You can switch the ASSERT_EQ with regular asserts. This has been ripped out of a bn-test unit test.

[bdash]

Thanks so much for the detailed report!

binaryninja-api/lowlevelilinstruction.cpp

Lines 3542 to 3545 in 0a62658

	ExprId LowLevelILFunction::AddOverflow(size_t size, ExprId left, ExprId right, const ILSourceLocation& loc)
	{
	return AddExprWithLocation(LLIL_ADD_OVERFLOW, loc, size, left, right);
	}

binaryninja-api/lowlevelil.cpp

Lines 361 to 362 in 0a62658

	ExprId LowLevelILFunction::AddExprWithLocation(BNLowLevelILOperation operation, uint64_t addr, uint32_t sourceOperand,
	size_t size, uint32_t flags, ExprId a, ExprId b, ExprId c, ExprId d)

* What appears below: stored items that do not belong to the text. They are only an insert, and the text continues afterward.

(** A frame object holding the parameters [ps] before its first commit.
    The member values are sample inputs: the class declaration with the
    member initialisers is not among the sources at hand. *)
Definition fresh (ps : gmap string Param) : Frame (list StorageOp) :=
  {| params := ps; m_valid := false; m_denoise := false;
     m_renderer := None; m_camera := None; m_world := None;
     m_colorType := ANARI_UNKNOWN; m_depthType := ANARI_UNKNOWN;
     m_primIDType := ANARI_UNKNOWN; m_objIDType := ANARI_UNKNOWN;
     m_instIDType := ANARI_UNKNOWN; m_albedoType := ANARI_UNKNOWN;
     m_normalType := ANARI_UNKNOWN; m_perPixelBytes := 0%N;
     m_nextFrameReset := true;
     m_lastCommitOccured := 0%N; m_lastUploadOccured := 0%N;
     m_frameChanged := false; m_frameMappedOnce := false;
     m_invFrameID := 1%Q;
     fb := {| buffers := noBuffers; frameID := 0; checkerboardID := -1;
              invFrameID := 1%Q; format := FORMAT_UNKNOWN;
              size := (0%N, 0%N); invSize := (0%Q, 0%Q) |};
     storage := [] |}.

Definition bound : gmap string Param :=
  <["renderer" := ParamObject ANARI_RENDERER 1%positive]>
  (<["camera" := ParamObject ANARI_CAMERA 2%positive]>
  (<["world" := ParamObject ANARI_WORLD 3%positive]> ∅)).

(** The same frame without a world. *)
Definition unbound_world : gmap string Param :=
  <["renderer" := ParamObject ANARI_RENDERER 1%positive]>
  (<["camera" := ParamObject ANARI_CAMERA 2%positive]> ∅).

(** Committed with renderer, camera and world and default channels. *)
Definition committed (cb : bool) : Frame (list StorageOp) :=
  fst (commit (device cb 0 1%N 1%N) (fresh bound)).

(** The frame and the log a call leaves; the frame itself if it crashed. *)
Definition frameAfter (o : Outcome (Frame (list StorageOp)))
    (f : Frame (list StorageOp)) : Frame (list StorageOp) :=
  match o with Done f' _ => f' | Crashed => f end.
Definition logAfter (o : Outcome (Frame (list StorageOp))) : list Event :=
  match o with Done _ l => l | Crashed => [] end.

(** [n] successive [renderFrame] calls with the device state [d]. *)
Fixpoint rendered (d : DeviceGlobalState) (n : nat)
    (f : Frame (list StorageOp)) : Frame (list StorageOp) :=
  match n with
  | O => f
  | S n' => rendered d n' (frameAfter (renderFrame d f) f)
  end.

(** Renderer, camera and world bound, and the object ID channel requested;
    depth is not requested. *)
Definition with_objectId : gmap string Param :=
  <["channel.objectId" := ParamDataType ANARI_UINT32]> bound.

End Demo.

(** ** The scivis renderer's OptiX programs *)

Module SciVis.

Local Open Scope Q_scope.

Record vec3 : Type := mk_vec3 { vx : Q; vy : Q; vz : Q }.

Definition splat (q : Q) : vec3 := mk_vec3 q q q.
Definition vadd (a b : vec3) : vec3 :=
  mk_vec3 (vx a + vx b) (vy a + vy b) (vz a + vz b).
Definition vmul (a b : vec3) : vec3 :=
  mk_vec3 (vx a * vx b) (vy a * vy b) (vz a * vz b).
Definition vscale (a : vec3) (s : Q) : vec3 :=
  mk_vec3 (vx a * s) (vy a * s) (vz a * s).
Definition vneg (a : vec3) : vec3 := mk_vec3 (- vx a) (- vy a) (- vz a).
Definition dot (a b : vec3) : Q := vx a * vx b + vy a * vy b + vz a * vz b.

(** [a < b] on floats. *)
Definition Qltb (a b : Q) : bool := negb (Qle_bool b a).

(** The saturation threshold [0.99f]. *)
Definition saturation : Q := 99 # 100.

(** [~0u] *)
Definition NO_ID : N := 4294967295%N.

Record box1 : Type := { lower : Q; upper : Q }.

Record Ray : Type := { org : vec3; dir : vec3; t : box1 }.

Record MaterialValues : Type := { baseColor : vec3; opacity : Q }.

Module Surf.
Record SurfaceHit : Type := {
  t : Q;
  Ng : vec3;
  Ns : vec3;
  hitpoint : vec3;
  epsilon : Q;
  material : Handle;
  primID : N;
  objID : N;
  instID : N
}.
End Surf.
Abbreviation SurfaceHit := Surf.SurfaceHit.

(** What [rayMarchAllVolumes] leaves in its output arguments [color],
    [opacity], [objID], [instID] (entered as 0, 0, [~0u], [~0u] at both
    call sites) and its return value, the depth of the first sample. *)
Record VolumeMarch : Type := {
  vDepth : Q;
  vColor : vec3;
  vOpacity : Q;
  vObjID : N;
  vInstID : N
}.

Record LightSample : Type := { ls_radiance : vec3; ls_dir : vec3; ls_dist : Q }.

(** Modelled from the spec: [accumulateValue(a, b, interp)] of the shading
    headers, the front-to-back "over" step [a += b * (1 - interp)]. *)
Definition accumulateValue (a b interp : Q) : Q := a + b * (1 - interp).
Definition accumulateValue3 (a b : vec3) (interp : Q) : vec3 :=
  vadd a (vscale b (1 - interp)).

(** What an any-hit program tells the traversal. *)
Inductive AnyHit : Type := TerminateRay | IgnoreIntersection | AcceptHit.

(** The local variables of [__raygen__] that live across loop iterations. *)
Record Locals : Type := {
  ray : Ray;
  outputColor : vec3;
  outputNormal : vec3;
  outputOpacity : Q;
  depth : Q;
  primID : N;
  objID : N;
  instID : N;
  firstHit : bool
}.

(** What the integrator does to the scene, in program order. *)
Inductive TraceEvent : Type :=
| TrIntersect (r : Ray)
| TrMarch (r : Ray) (tfar : Q)
| TrShade (h : SurfaceHit)
| TrBackground.

(** Device code: it receives the per-pixel [ScreenSample] (random number
    state included) by reference and may advance it. *)
Definition Dev (ScreenSample A : Type) : Type :=
  ScreenSample -> A * ScreenSample.
Definition ret {S A} (a : A) : Dev S A := fun ss => (a, ss).
Definition bind {S A B} (m : Dev S A) (k : A -> Dev S B) : Dev S B :=
  fun ss => let '(a, ss') := m ss in k a ss'.

Notation "'call' x <- m 'in' k" := (bind m (fun x => k))
  (at level 10, x name, m at level 100, k at level 200, only parsing).

(** What the programs take from the launch parameters and call in the
    shading headers and in OptiX. *)
Class ShadingAPI (ScreenSample VolumeHit : Type) : Type := {
  lightFalloff : Q;
  aoSamples : Z;
  ambientColor : vec3;
  ambientIntensity : Q;
  (** [getBackground(frameData.renderer, ss.screen)] for this pixel *)
  background : vec3 * Q;
  (** [world.lightInstances]: per instance, its light indices *)
  lightInstances : list (list Handle);
  (** lower bound of a default-constructed [Ray] *)
  ray_t_lower : Q;
  (** nearest surface hit inside [r.t]; [None] leaves [foundHit] false *)
  intersectSurface : Ray -> Dev ScreenSample (option SurfaceHit);
  rayMarchAllVolumes : Ray -> Q -> Dev ScreenSample VolumeMarch;
  getMaterialValues : SurfaceHit -> MaterialValues;
  computeAO : Ray -> SurfaceHit -> Dev ScreenSample Q;
  sampleLight : SurfaceHit -> Handle -> Dev ScreenSample LightSample;
  (** The intersections a shadow ray has with surfaces, and with volume
      bounds, in the order the traversal reports them; each with the
      distance it is reported at. *)
  surfaceCandidates : Ray -> list SurfaceHit;
  volumeCandidates : Ray -> list VolumeHit;
  volume_t : VolumeHit -> Q;
  (** [rayMarchVolume(ss, hit, opacity)] with [opacity] in and out *)
  rayMarchVolume : VolumeHit -> Q -> Dev ScreenSample Q
}.

Section Programs.

Context {ScreenSample VolumeHit : Type} {api : ShadingAPI ScreenSample VolumeHit}.

Local Abbreviation Dev := (Dev ScreenSample).

(** *** Traversal with an any-hit program

    [optixTrace] walks the candidate intersections.  A candidate beyond the
    current far end of the ray is not reported.  [optixTerminateRay] stops
    the walk, [optixIgnoreIntersection] moves on, and a hit that is
    accepted becomes the new far end.  The second component lists the
    candidates the any-hit program ran on. *)
Fixpoint optixTrace {H P : Type} (dist : H -> Q)
    (anyhit : H -> P -> Dev (P * AnyHit))
    (tmax : Q) (cands : list H) (payload : P) : Dev (P * list H) :=
  match cands with
  | [] => ret (payload, [])
  | h :: rest =>
      if Qltb (dist h) tmax then
        call pa <- anyhit h payload in
        match snd pa with
        | TerminateRay => ret (fst pa, [h])
        | IgnoreIntersection =>
            call r <- optixTrace dist anyhit tmax rest (fst pa) in
            ret (fst r, h :: snd r)
        | AcceptHit =>
            call r <- optixTrace dist anyhit (dist h) rest (fst pa) in
            ret (fst r, h :: snd r)
        end
      else optixTrace dist anyhit tmax rest payload
  end.

(** [__anyhit__shadow], the branch for a surface: the payload is the
    [occluded] word. *)
Definition anyhit_shadow_surface (hit : SurfaceHit) (occluded : bool)
    : Dev (bool * AnyHit) :=
  let matValues := getMaterialValues hit in
  if negb (Qltb (opacity matValues) saturation)
  then ret (true, TerminateRay)
  else ret (occluded, IgnoreIntersection).

(** [__anyhit__shadow], the branch for a volume: the payload is
    [RayAttenuation::attenuation]. *)
Definition anyhit_shadow_volume (hit : VolumeHit) (att : Q)
    : Dev (Q * AnyHit) :=
  call att' <- rayMarchVolume hit att in
  if Qltb att' saturation then ret (att', IgnoreIntersection)
  else ret (att', AcceptHit).

(** Modelled from the spec: [isOccluded(ss, r, RayType::SHADOW)] of the
    shading headers, the occlusion query over the surfaces along [r] up to
    [r.t.upper] whose any-hit program is [__anyhit__shadow]; it answers
    with the [occluded] payload, initially false. *)
Definition shadowTrace (r : Ray) : Dev (bool * list SurfaceHit) :=
  optixTrace Surf.t anyhit_shadow_surface (upper (t r))
    (surfaceCandidates r) false.

Definition isOccluded (r : Ray) : Dev bool :=
  call o <- shadowTrace r in ret (fst o).

(** [attenuation]: [intersectVolume] over the volumes along [r] with a
    zeroed [RayAttenuation] payload. *)
Definition attenuation (r : Ray) : Dev Q :=
  call a <- optixTrace volume_t anyhit_shadow_volume (upper (t r))
         (volumeCandidates r) 0 in
  ret (fst a).

(** The shadow ray a light sample is tested with. *)
Definition shadowRay (shadePoint : vec3) (ls : LightSample) : Ray :=
  {| org := shadePoint; dir := ls_dir ls;
     t := {| lower := ray_t_lower; upper := ls_dist ls |} |}.

(** The body of the inner loop of [computeLightConrib] for the light
    [light]: what is added to [contrib]. *)
Definition lightContrib (hit : SurfaceHit) (shadePoint : vec3) (light : Handle)
    : Dev (option vec3) :=
  call ls <- sampleLight hit light in
  let r := shadowRay shadePoint ls in
  call occ <- isOccluded r in
  if negb occ then
    call a <- attenuation r in
    ret (Some (vscale
                 (vscale (vscale (ls_radiance ls) (dot (ls_dir ls) (Surf.Ns hit)))
                         lightFalloff)
                 (1 - a)))
  else ret None.
(** A handler that does nothing at all. *)
Lemma fresh_writer_reports_status_zero_witness :
  (∀ r', writes_nothing (does_nothing r')) ∧
  ∃ lg elapsed,
    last (log_entries (run id quiet_host (Log some_StatusText does_nothing get_request)
                         fresh_world).2) =
      Some (mkLogEntry None lg SevInfo "haki.http.Response"
              (response_fields EmptyString 0 elapsed)).
Proof.
  assert (Hquiet : ∀ r', writes_nothing (does_nothing r')) by (intros r'; exact I).
  split; [exact Hquiet |].
  destruct (fresh_writer_reports_status_zero "X-Request-Id" "X-Request-Context" id
              some_StatusText quiet_host does_nothing get_request fresh_world Hquiet)
    as (_ & _ & _ & Hlog & _).
  exact Hlog.
Defined.

(** Scenario B: a request with [Content-Type: text/plain] is refused with the
    unsupported-content-type error, and neither the body nor the target is
    touched. *)
Example ReadByContentType_text_plain (body : BodyReader) (data : nat)
    (decode : list byte -> nat -> option error * (list byte * nat)) :
  ReadByContentType "Content-Type" "application/json" (mkError 7 "unsupported content type")
    id nat decode plain_text_request body data =
  (Some (mkError 7 "unsupported content type"), (body, data)).
Proof. reflexivity. Qed.
Lemma parse_headers_blank (hs rest : list string) :
  Forall (fun l => l <> "") hs ->
  forall i d,
    HTTP.parse_headers (hs ++ "" :: rest) i d
    = (fold_left Spec.add_header hs d, S (i + length hs)).
Proof.
  induction 1 as [|l hs Hl _ IH]; intros i d.
  - cbn. now rewrite Nat.add_0_r.
  - cbn [app HTTP.parse_headers fold_left length].
    apply String.eqb_neq in Hl. rewrite Hl, IH.
    f_equal. lia.
Qed.

Lemma parse_headers_no_blank (hs : list string) :
  Forall (fun l => l <> "") hs ->
  forall i d,
    HTTP.parse_headers hs i d = (fold_left Spec.add_header hs d, 0%nat).
Proof.
  induction 1 as [|l hs Hl _ IH]; intros i d; [reflexivity|].
  cbn [HTTP.parse_headers fold_left].
  apply String.eqb_neq in Hl. now rewrite Hl, IH.
Qed.

Lemma split_crlf_nil : Py.split Py.CRLF "" = [""].
Proof. reflexivity. Qed.

Lemma CRLF_nonempty : Py.CRLF <> "".
Proof. rewrite CRLF_eq. discriminate. Qed.

(** A request whose first line holds no space is rejected. *)
Lemma parse_request_no_space (data : string) :
  Py.contains (Spec.first_line data) " " = false ->
  HTTP.parse_request data = None.
Proof.
  unfold HTTP.parse_request, Spec.first_line.
  destruct (Py.split Py.CRLF data) as [|l0 others]; [reflexivity|].
  cbn [hd]. intros Hc. now rewrite (split_one " " l0 Hc).
Qed.

(** X6.  A request is rejected exactly when its first line holds no
    space: then [parse_request] returns nothing, and otherwise it
    returns a request whose method and target are the first two fields
    of that line. *)
Theorem http_parse_request_needs_two_fields (data : string) :
  (HTTP.parse_request data = None
   <-> Py.contains (Spec.first_line data) " " = false)
  /\ forall m p hdrs b,
       HTTP.parse_request data = Some (m, p, hdrs, b) ->
       exists rest, Py.split " " (Spec.first_line data) = m :: p :: rest.
Proof.
  destruct (Py.contains (Spec.first_line data) " ") eqn:Ec.
  - unfold HTTP.parse_request, Spec.first_line in *.
    destruct (Py.split Py.CRLF data) as [|l0 others] eqn:El.
    { now apply split_go_nonempty in El. }
    cbn [hd] in *.
    destruct (split_two " " l0 Ec) as (m & p & rest & ->).
    destruct (HTTP.parse_headers others 1 []) as [hdrs bs].
    split; [split; discriminate|].
    intros m' p' hdrs' b' [= <- <- _ _]. now exists rest.
  - rewrite (parse_request_no_space data Ec).
    split; [split; reflexivity|discriminate].
Qed.

(** X7.  A request whose header block ends with an empty line: the
    method and the target are the first two fields of the request line,
    the headers are those of the lines before the empty line, and the
    body is the text after it, unchanged, line ends and empty lines
    included. *)
Theorem http_parse_request_body (head body l0 m p : string)
  (hs rest : list string) :
  Py.split Py.CRLF head = l0 :: hs ->
  Forall (fun l => l <> "") hs ->
  Py.split " " l0 = m :: p :: rest ->
  HTTP.parse_request (head ++ Py.CRLF ++ Py.CRLF ++ body)
  = Some (m, p, Spec.header_fields hs, body).
Proof.
  intros Hhead Hhs Hl0. unfold HTTP.parse_request.
  rewrite split_crlf_app, Hhead.
  rewrite <- (append_nil_l (Py.CRLF ++ body)), split_crlf_app, split_crlf_nil.
  cbn [app]. rewrite Hl0.
  rewrite parse_headers_blank by assumption.
  cbn [length]. rewrite length_app. cbn [length].
  pose proof (split_go_nonempty Py.CRLF body 0 "") as Hne.
  fold (Py.split Py.CRLF body) in Hne.
  replace (S (1 + length hs) <? S (length hs + S (length (Py.split Py.CRLF body))))%nat
    with true.
  2:{ symmetry. apply Nat.ltb_lt.
      destruct (Py.split Py.CRLF body); [congruence|cbn; lia]. }
  cbn [skipn Nat.add].
  replace (S (length hs)) with (length (hs ++ [""]))
    by (rewrite length_app; cbn; lia).
  change (hs ++ "" :: Py.split Py.CRLF body)%list
    with (hs ++ [""] ++ Py.split Py.CRLF body)%list.
  rewrite app_assoc, drop_app_length.
  now rewrite join_split by apply CRLF_nonempty.
Qed.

The bug here is that the call to AddExprWithLocation is missing the flags parameter, so the operands end up in the wrong arguments (left in flags, right in a). Since b is omitted, it defaults to zero. I'm guessing this should pass 0 for flags like most of the other expression functions on LowLevelILFunction.

The different results are due to the sub-expressions being created in different orders with your two examples, and how that interacts with the default value for the second operand being 0.